The Global Campaign has calculated the necessary manpower to be allocated to headache care at the three different tiers (Table 2). At first glance these requested resources per million inhabitants are very modest compared to the resources spent in high-income countries like Denmark, but due to the enormous prevalence of headache diseases the combined requirement for healthcare according to the table is considerable and unfulfilled in most countries.
Estimated service requirements to meet headache-related health-care demand in a population of 1 million (based on assumptions in Steiner et al. (8). Structured headache services as the solution to the ill-health burden of headache: 1. Rationale and description.
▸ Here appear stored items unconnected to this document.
(* ===== verification/Threads.v ===== *)
(** * Pools of threads

    The reconcilers of the operator run in parallel and share the provider and its clients.
    A thread is a program counter with its local variables ([pc]); [step] is one move of it:
    a call that leaves the operator, or a critical section.  [None] is a thread that has to
    wait for a mutex.  A pool is the shared state and one program counter per thread, and
    [pool_run σ] the runs in which the threads move in the order [σ]; between two moves the
    rest of the system may change the shared state as [others] allows.

    The rules: invariants of the pool by induction on the run, a bound on every schedule by
    a measure of the program counters, and the scheduler [exec] for concrete runs. *)

From Stdlib Require Import Lia.
From stdpp Require Import base list sets.
From S2P Require Import Prelude.

(** An element of an updated list. *)
Lemma insert_elem_inv {A} (l : list A) (i : nat) (x y : A) : y ∈ <[i := x]> l → y = x ∨ y ∈ l.
Proof.
  revert i. induction l as [|z l IH]; intros [|i] Hy; simpl in *; [by right..|set_solver|].
  apply elem_of_cons in Hy as [->|Hy]; [set_solver|]. destruct (IH _ Hy); set_solver.
Qed.

(** A sum over an updated list. *)
Lemma sum_list_insert {A} (f : A → nat) (l : list A) (i : nat) (x y : A) :
  l !! i = Some x → sum_list_with f (<[i := y]> l) + f x = sum_list_with f l + f y.
Proof.
  revert i. induction l as [|z l IH]; intros [|i] Hi; simplify_eq/=; [lia|].
  specialize (IH i Hi). lia.
Qed.

Lemma sum_list_elem {A} (f : A → nat) (l : list A) (i : nat) (x : A) :
  l !! i = Some x → f x ≤ sum_list_with f l.
Proof.
  revert i. induction l as [|z l IH]; intros [|i] Hi; simplify_eq/=; [lia|].
  specialize (IH i Hi). lia.
Qed.

Section Pool.
Context {W pc : Type}.
Context (step : pc → W → option (pc * W)) (finished : pc → bool) (others : W → W → Prop).

Inductive pool_run : list nat → W * list pc → W * list pc → Prop :=
  | pool_nil (c : W * list pc) : pool_run [] c c
  | pool_others (σ : list nat) (w w' : W) (ts : list pc) (c : W * list pc) :
      others w w' → pool_run σ (w', ts) c → pool_run σ (w, ts) c
  | pool_thread (σ : list nat) (i : nat) (p p' : pc) (w w' : W) (ts : list pc)
      (c : W * list pc) :
      ts !! i = Some p → finished p = false → step p w = Some (p', w') →
      pool_run σ (w', <[i := p']> ts) c → pool_run (i :: σ) (w, ts) c.

Lemma pool_run_app (σ τ : list nat) (c1 c2 c3 : W * list pc) :
  pool_run σ c1 c2 → pool_run τ c2 c3 → pool_run (σ ++ τ) c1 c3.
Proof. induction 1; intros; simpl; eauto using pool_run. Qed.

(** ** Invariants *)

Lemma pool_invariant (I : W → list pc → Prop) :
  (∀ w w' ts, others w w' → I w ts → I w' ts) →
  (∀ i p p' w w' ts, I w ts → ts !! i = Some p → finished p = false →
     step p w = Some (p', w') → I w' (<[i := p']> ts)) →
  ∀ σ c c', pool_run σ c c' → I c.1 c.2 → I c'.1 c'.2.
Proof. intros Ho Hs σ c c' Hr. induction Hr; simpl in *; eauto. Qed.

(** The same thread by thread: what a move establishes for its thread, and that it does
    not disturb what holds of the others. *)
Lemma pool_rely (I : W → Prop) (J : W → pc → Prop) :
  (∀ w w', others w w' → I w → I w') →
  (∀ w w' p, others w w' → I w → J w p → J w' p) →
  (∀ p p' w w', I w → J w p → finished p = false → step p w = Some (p', w') →
     I w' ∧ J w' p' ∧ ∀ q, J w q → J w' q) →
  ∀ σ c c', pool_run σ c c' → I c.1 → Forall (J c.1) c.2 → I c'.1 ∧ Forall (J c'.1) c'.2.
Proof.
  intros HoI HoJ Hs σ c c' Hr HI HJ.
  apply (pool_invariant (λ w ts, I w ∧ Forall (J w) ts)) with (σ := σ) (c := c); [..|done|done].
  - intros w w' ts Ho [Hw Ht]. split; [by eauto|]. eapply Forall_impl; [done|]. eauto.
  - intros i p p' w w' ts [Hw Ht] Hi Hf Hp.
    destruct (Hs p p' w w') as (Hw' & Hp' & Hq); [done| |done..|].
    { by eapply Forall_lookup_1. }
    split; [done|]. apply Forall_insert; [|done]. by eapply Forall_impl.
Qed.

(** ** Schedules *)

(** The moves of one thread in a schedule. *)
Definition moves (i : nat) (σ : list nat) : nat := length (filter (i =.) σ).

Lemma pool_threads (σ : list nat) (c c' : W * list pc) :
  pool_run σ c c' → length c'.2 = length c.2.
Proof.
  intros Hr. induction Hr; simpl in *; [done..|]. by rewrite IHHr, length_insert.
Qed.

Section Bound.
Context (measure : pc → nat).
Hypothesis step_decreases : ∀ p p' w w',
  finished p = false → step p w = Some (p', w') → measure p' < measure p.

(** No thread moves more often than its measure allows. *)
Lemma pool_bound (σ : list nat) (c c' : W * list pc) :
  pool_run σ c c' → ∀ i p p', c.2 !! i = Some p → c'.2 !! i = Some p' →
  moves i σ + measure p' ≤ measure p.
Proof.
  intros Hr. induction Hr as [c|σ w w' ts c _ _ IH|σ j p p' w w' ts c Hj Hf Hs _ IH];
    intros i q q' Hq Hq'; simpl in *.
  - simplify_eq. unfold moves. simpl. lia.
  - eauto.
  - pose proof (step_decreases _ _ _ _ Hf Hs) as Hd. unfold moves. rewrite filter_cons.
    destruct (decide (i = j)) as [->|Hne]; simpl.
    + simplify_eq. specialize (IH j p' q'). rewrite list_lookup_insert_eq in IH
        by (by eapply lookup_lt_Some). specialize (IH eq_refl Hq'). unfold moves in IH. lia.
    + apply (IH i q q'); [|done]. by rewrite list_lookup_insert_ne.
Qed.

(** The pool as a whole, and so every schedule of it, is bounded. *)
Lemma pool_total (σ : list nat) (c c' : W * list pc) :
  pool_run σ c c' → length σ + sum_list_with measure c'.2 ≤ sum_list_with measure c.2.
Proof.
  intros Hr. induction Hr as [c|σ w w' ts c _ _ IH|σ j p p' w w' ts c Hj Hf Hs _ IH];
    simpl in *; [lia|lia|].
  pose proof (step_decreases _ _ _ _ Hf Hs) as Hd.
  pose proof (sum_list_insert measure ts j p p' Hj). lia.
Qed.

(** A pool in which some thread can always move can run to its end. *)
Lemma pool_ends (I : W → list pc → Prop) (w : W) (ts : list pc) :
  (∀ i p p' w w' ts, I w ts → ts !! i = Some p → finished p = false →
     step p w = Some (p', w') → I w' (<[i := p']> ts)) →
  (∀ w ts, I w ts → Forall (λ p, finished p = true) ts ∨
     ∃ i p p' w', ts !! i = Some p ∧ finished p = false ∧ step p w = Some (p', w')) →
  I w ts → ∃ σ c, pool_run σ (w, ts) c ∧ Forall (λ p, finished p = true) c.2.
Proof.
  intros HI Hp. remember (sum_list_with measure ts) as n eqn:Hn. revert w ts Hn.
  induction n as [n IH] using lt_wf_ind. intros w ts -> Hw.
  destruct (Hp w ts Hw) as [Hd|(i & p & p' & w' & Hi & Hf & Hs)].
  { exists [], (w, ts). by split; [constructor|]. }
  assert (pool_run [i] (w, ts) (w', <[i:=p']> ts)) as Hr by (econstructor; eauto; constructor).
  pose proof (pool_total _ _ _ Hr) as Hlt. simpl in Hlt.
  destruct (IH (sum_list_with measure (<[i:=p']> ts)) ltac:(lia) w' (<[i:=p']> ts) eq_refl)
    as (σ & c & Hc & Hd); [by eauto|].
  exists (i :: σ), c. split; [|done]. by eapply pool_thread.
Qed.
End Bound.

(** ** Executable schedules *)

Fixpoint exec (σ : list nat) (w : W) (ts : list pc) : option (W * list pc) :=
  match σ with
  | [] => Some (w, ts)
  | i :: σ =>
      p ← ts !! i;
      if finished p then None else
      '(p', w') ← step p w;
      exec σ w' (<[i := p']> ts)
  end.

Lemma exec_run (σ : list nat) (w : W) (ts : list pc) (c : W * list pc) :
  exec σ w ts = Some c → pool_run σ (w, ts) c.
Proof.
  revert w ts. induction σ as [|i σ IH]; intros w ts E; simpl in E.
  { simplify_eq. constructor. }
  destruct (ts !! i) as [p|] eqn:Hi; [|done]. simpl in E.
  destruct (finished p) eqn:Hf; [done|].
  destruct (step p w) as [[p' w']|] eqn:Hs; [|done]. by eapply pool_thread; eauto.
Qed.

(** One thread on its own: at most [n] moves. *)
Fixpoint alone (n : nat) (p : pc) (w : W) : option (pc * W) :=
  if finished p then Some (p, w)
  else match n with
       | O => None
       | S n => '(p', w') ← step p w; alone n p' w'
       end.

Lemma alone_move (n : nat) (p p' : pc) (w w' : W) (o : option (pc * W)) :
  finished p = false → step p w = Some (p', w') → alone n p' w' = o → alone (S n) p w = o.
Proof. intros Hf Hs <-. simpl. by rewrite Hf, Hs. Qed.

Lemma alone_enough (n m : nat) (p : pc) (w : W) (x : pc * W) :
  alone n p w = Some x → n ≤ m → alone m p w = Some x.
Proof.
  revert m p w. induction n as [|n IH]; intros [|m] p w E Hle; simpl in *;
    try (destruct (finished p); [done|]); try done; try lia.
  destruct (step p w) as [[p' w']|]; [|done]. simpl in *. apply IH; [done|lia].
Qed.

Lemma alone_run (n : nat) (p p' : pc) (w w' : W) :
  alone n p w = Some (p', w') → ∃ σ, pool_run σ (w, [p]) (w', [p']) ∧ finished p' = true.
Proof.
  revert p w. induction n as [|n IH]; intros p w E; simpl in E;
    destruct (finished p) eqn:Hf; simplify_eq.
  1,2: exists []; by split; [constructor|].
  destruct (step p w) as [[p1 w1]|] eqn:Hs; [|done]. simpl in E.
  destruct (IH _ _ E) as (σ & Hr & Hd). exists (0 :: σ). split; [|done]. by eapply pool_thread.
Qed.
End Pool.

#[global] Arguments alone : simpl never.

(** ** A mutex *)

Section Mutex.
Context {pc : Type} (holds : pc → nat) (finished : pc → bool).

(** The mutex is taken exactly while one thread, and no more than one, holds it. *)
Definition mutex_inv (mu : bool) (ts : list pc) : Prop :=
  sum_list_with holds ts = if mu then 1 else 0.

Lemma mutex_exclusive (mu : bool) (ts : list pc) (i j : nat) (p q : pc) :
  mutex_inv mu ts → ts !! i = Some p → ts !! j = Some q → holds p = 1 → holds q = 1 → i = j.
Proof.
  revert i j. unfold mutex_inv. induction ts as [|x ts IH]; intros i j Hm Hi Hj Hp Hq; [done|].
  pose proof (λ k y, sum_list_elem holds ts k y) as Hle.
  destruct i as [|i], j as [|j]; simplify_eq/=; [done| | |].
  - specialize (Hle _ _ Hj). destruct mu; lia.
  - specialize (Hle _ _ Hi). destruct mu; lia.
  - f_equal. apply (IH i j); [|done..]. specialize (Hle _ _ Hi). destruct mu; lia.
Qed.

(** A thread that has not finished and does not have to wait. *)
Lemma mutex_next (mu : bool) (ts : list pc) :
  (∀ p, holds p ≤ 1 ∧ (holds p = 1 → finished p = false)) → mutex_inv mu ts →
  Forall (λ p, finished p = true) ts ∨
  ∃ i p, ts !! i = Some p ∧ finished p = false ∧ (mu = false ∨ holds p = 1).
Proof.
  intros Hh Hm. destruct mu.
  - right. unfold mutex_inv in Hm. clear -Hh Hm. induction ts as [|p ts IH]; simpl in Hm; [done|].
    destruct (Hh p) as [Hle Hf]. destruct (holds p) as [|[|]] eqn:E; [|exists 0, p; by auto|lia].
    destruct IH as (i & q & ?); [done|]. by exists (S i), q.
  - destruct (decide (Forall (λ p, finished p = true) ts)) as [|Hn]; [by left|right].
    apply not_Forall_Exists, Exists_exists in Hn as (p & Hp & Hf); [|apply _].
    apply list_elem_of_lookup in Hp as [i Hi]. exists i, p.
    split; [done|]. split; [by apply not_true_is_false|by left].
Qed.
End Mutex.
FTE: full-time equivalent; aassuming 75% of those with need; bone FTE provider does not necessarily imply one provider engaged full-time on headache; it could, for example, be two engaged half time on headache, or ten working 10% of full time.
The future
The global campaign has managed the first two stages of its activities rather independently, but the campaign will not be able to successfully complete the third stage without strong support from the IHS and other organizations. If everybody gets together supporting the campaign and participating actively and financially, then a successful outcome seems within reach. All the data on epidemiology and health care resources are ready for use but forceful advocacy is needed. Recently the World Health Assembly adopted the Intersectoral Action Plan on Epilepsy and Other Neurological Disorders (IGAP). The GCH has worked with WHO in developing the document and headache is mentioned. The idea is that for the next 10 years neurological disorders must be a priority for WHO and world governments. The headache field, thanks to GCH, is well prepared for this initiative, but it needs a strong commitment from IHS and other headache organizations to harvest sufficient results. Education in headache care at pre- as well as post-graduate level, funding for headache research, and first and foremost, care facilities for headache patients must all be greatly improved. That should be the common goal for GCH, IHS and all other headache organizations during the next 10 years.